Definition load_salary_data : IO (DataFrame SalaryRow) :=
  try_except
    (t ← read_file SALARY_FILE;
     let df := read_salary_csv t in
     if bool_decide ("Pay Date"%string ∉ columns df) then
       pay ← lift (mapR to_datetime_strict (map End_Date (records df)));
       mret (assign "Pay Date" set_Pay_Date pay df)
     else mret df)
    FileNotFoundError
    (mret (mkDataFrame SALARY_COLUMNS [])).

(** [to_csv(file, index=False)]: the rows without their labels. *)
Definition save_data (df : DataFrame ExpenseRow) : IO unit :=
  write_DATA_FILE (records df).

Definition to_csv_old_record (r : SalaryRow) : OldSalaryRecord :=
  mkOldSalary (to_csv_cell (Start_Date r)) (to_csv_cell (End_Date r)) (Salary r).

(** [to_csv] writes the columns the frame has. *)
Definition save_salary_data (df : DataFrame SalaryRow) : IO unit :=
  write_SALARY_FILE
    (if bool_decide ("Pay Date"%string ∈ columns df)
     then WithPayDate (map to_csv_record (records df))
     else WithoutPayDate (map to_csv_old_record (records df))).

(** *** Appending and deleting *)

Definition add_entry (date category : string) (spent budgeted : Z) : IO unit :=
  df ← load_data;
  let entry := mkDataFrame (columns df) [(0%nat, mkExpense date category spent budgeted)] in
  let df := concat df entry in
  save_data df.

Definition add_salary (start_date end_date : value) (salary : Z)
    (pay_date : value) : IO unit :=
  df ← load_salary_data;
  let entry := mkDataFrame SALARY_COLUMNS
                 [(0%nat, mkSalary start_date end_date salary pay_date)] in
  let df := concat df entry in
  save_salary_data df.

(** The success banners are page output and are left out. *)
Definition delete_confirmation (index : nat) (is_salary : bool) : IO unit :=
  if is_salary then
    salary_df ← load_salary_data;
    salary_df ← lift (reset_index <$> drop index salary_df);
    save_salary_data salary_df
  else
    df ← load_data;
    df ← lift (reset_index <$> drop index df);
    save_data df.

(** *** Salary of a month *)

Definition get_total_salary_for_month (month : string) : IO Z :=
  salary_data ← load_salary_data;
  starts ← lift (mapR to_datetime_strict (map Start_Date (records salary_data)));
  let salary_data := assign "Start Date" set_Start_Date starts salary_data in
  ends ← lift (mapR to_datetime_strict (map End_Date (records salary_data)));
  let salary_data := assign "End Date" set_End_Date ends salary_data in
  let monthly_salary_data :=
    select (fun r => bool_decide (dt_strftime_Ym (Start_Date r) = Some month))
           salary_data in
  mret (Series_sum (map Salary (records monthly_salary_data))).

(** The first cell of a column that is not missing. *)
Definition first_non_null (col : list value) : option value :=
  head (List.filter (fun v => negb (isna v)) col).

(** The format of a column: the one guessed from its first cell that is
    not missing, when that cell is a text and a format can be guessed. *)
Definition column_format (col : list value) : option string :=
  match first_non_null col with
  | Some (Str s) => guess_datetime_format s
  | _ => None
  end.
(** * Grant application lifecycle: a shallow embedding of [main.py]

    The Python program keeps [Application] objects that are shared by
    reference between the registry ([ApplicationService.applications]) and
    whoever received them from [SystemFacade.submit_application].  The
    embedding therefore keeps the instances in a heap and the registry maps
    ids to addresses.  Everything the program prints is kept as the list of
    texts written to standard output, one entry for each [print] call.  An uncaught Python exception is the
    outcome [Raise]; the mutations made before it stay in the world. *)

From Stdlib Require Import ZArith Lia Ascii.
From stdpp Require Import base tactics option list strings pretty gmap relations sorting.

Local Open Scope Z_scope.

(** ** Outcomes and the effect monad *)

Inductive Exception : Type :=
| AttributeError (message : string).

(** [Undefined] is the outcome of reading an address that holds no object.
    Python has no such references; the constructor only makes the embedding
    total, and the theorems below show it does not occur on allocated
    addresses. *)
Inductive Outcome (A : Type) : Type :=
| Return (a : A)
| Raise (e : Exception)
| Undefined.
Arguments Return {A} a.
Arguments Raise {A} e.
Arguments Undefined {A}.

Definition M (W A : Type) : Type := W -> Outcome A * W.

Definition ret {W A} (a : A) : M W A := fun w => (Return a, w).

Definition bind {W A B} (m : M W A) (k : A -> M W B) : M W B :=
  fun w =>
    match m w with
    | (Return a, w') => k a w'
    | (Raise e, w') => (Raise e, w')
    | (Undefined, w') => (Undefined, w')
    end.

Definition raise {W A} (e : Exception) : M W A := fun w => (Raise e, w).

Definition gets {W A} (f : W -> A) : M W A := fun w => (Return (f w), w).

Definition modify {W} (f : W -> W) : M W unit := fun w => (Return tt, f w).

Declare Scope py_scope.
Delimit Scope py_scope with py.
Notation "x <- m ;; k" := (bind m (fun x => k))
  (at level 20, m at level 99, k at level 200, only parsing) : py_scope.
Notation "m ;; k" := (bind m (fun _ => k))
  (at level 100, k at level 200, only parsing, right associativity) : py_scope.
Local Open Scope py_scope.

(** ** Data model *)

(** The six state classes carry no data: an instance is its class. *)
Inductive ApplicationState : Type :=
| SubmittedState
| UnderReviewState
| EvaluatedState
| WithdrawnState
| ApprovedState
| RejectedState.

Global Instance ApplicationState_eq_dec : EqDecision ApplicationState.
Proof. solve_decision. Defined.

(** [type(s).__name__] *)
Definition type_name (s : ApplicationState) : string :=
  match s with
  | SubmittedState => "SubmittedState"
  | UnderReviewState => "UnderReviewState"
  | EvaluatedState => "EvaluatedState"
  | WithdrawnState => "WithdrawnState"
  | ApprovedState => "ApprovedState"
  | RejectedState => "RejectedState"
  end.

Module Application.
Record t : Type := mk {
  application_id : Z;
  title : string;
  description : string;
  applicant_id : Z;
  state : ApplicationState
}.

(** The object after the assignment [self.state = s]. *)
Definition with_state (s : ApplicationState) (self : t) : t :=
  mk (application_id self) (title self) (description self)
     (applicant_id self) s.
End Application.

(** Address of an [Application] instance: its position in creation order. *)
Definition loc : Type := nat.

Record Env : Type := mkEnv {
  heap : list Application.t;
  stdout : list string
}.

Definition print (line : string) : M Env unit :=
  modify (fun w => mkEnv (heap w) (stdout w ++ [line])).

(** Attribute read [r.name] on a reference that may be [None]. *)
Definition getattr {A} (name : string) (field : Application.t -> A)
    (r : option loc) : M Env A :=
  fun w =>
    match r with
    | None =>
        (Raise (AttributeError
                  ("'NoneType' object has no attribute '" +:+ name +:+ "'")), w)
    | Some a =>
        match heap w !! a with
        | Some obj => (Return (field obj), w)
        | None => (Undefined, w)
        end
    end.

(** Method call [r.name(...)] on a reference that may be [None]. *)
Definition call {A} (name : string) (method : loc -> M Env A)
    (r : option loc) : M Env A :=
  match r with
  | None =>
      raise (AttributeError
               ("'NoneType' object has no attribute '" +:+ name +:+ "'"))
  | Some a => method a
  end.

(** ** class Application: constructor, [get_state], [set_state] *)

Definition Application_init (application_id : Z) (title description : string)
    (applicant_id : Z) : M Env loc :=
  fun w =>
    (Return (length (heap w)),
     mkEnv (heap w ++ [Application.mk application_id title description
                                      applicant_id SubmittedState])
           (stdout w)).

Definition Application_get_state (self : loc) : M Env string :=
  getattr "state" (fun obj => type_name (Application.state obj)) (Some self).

◆ Action item ◆
The stretch of entries above that starts with the line containing "Definition save_salary_data (df" and goes on through the line containing "mret (Series_sum (map" is to be transcribed exactly, and no other line is to be transcribed.

◆ Output below ◆
Definition save_salary_data (df : DataFrame SalaryRow) : IO unit :=
  write_SALARY_FILE
    (if bool_decide ("Pay Date"%string ∈ columns df)
     then WithPayDate (map to_csv_record (records df))
     else WithoutPayDate (map to_csv_old_record (records df))).

(** *** Appending and deleting *)

Definition add_entry (date category : string) (spent budgeted : Z) : IO unit :=
  df ← load_data;
  let entry := mkDataFrame (columns df) [(0%nat, mkExpense date category spent budgeted)] in
  let df := concat df entry in
  save_data df.

Definition add_salary (start_date end_date : value) (salary : Z)
    (pay_date : value) : IO unit :=
  df ← load_salary_data;
  let entry := mkDataFrame SALARY_COLUMNS
                 [(0%nat, mkSalary start_date end_date salary pay_date)] in
  let df := concat df entry in
  save_salary_data df.

(** The success banners are page output and are left out. *)
Definition delete_confirmation (index : nat) (is_salary : bool) : IO unit :=
  if is_salary then
    salary_df ← load_salary_data;
    salary_df ← lift (reset_index <$> drop index salary_df);
    save_salary_data salary_df
  else
    df ← load_data;
    df ← lift (reset_index <$> drop index df);
    save_data df.

(** *** Salary of a month *)

Definition get_total_salary_for_month (month : string) : IO Z :=
  salary_data ← load_salary_data;
  starts ← lift (mapR to_datetime_strict (map Start_Date (records salary_data)));
  let salary_data := assign "Start Date" set_Start_Date starts salary_data in
  ends ← lift (mapR to_datetime_strict (map End_Date (records salary_data)));
  let salary_data := assign "End Date" set_End_Date ends salary_data in
  let monthly_salary_data :=
    select (fun r => bool_decide (dt_strftime_Ym (Start_Date r) = Some month))
           salary_data in
  mret (Series_sum (map Salary (records monthly_salary_data))).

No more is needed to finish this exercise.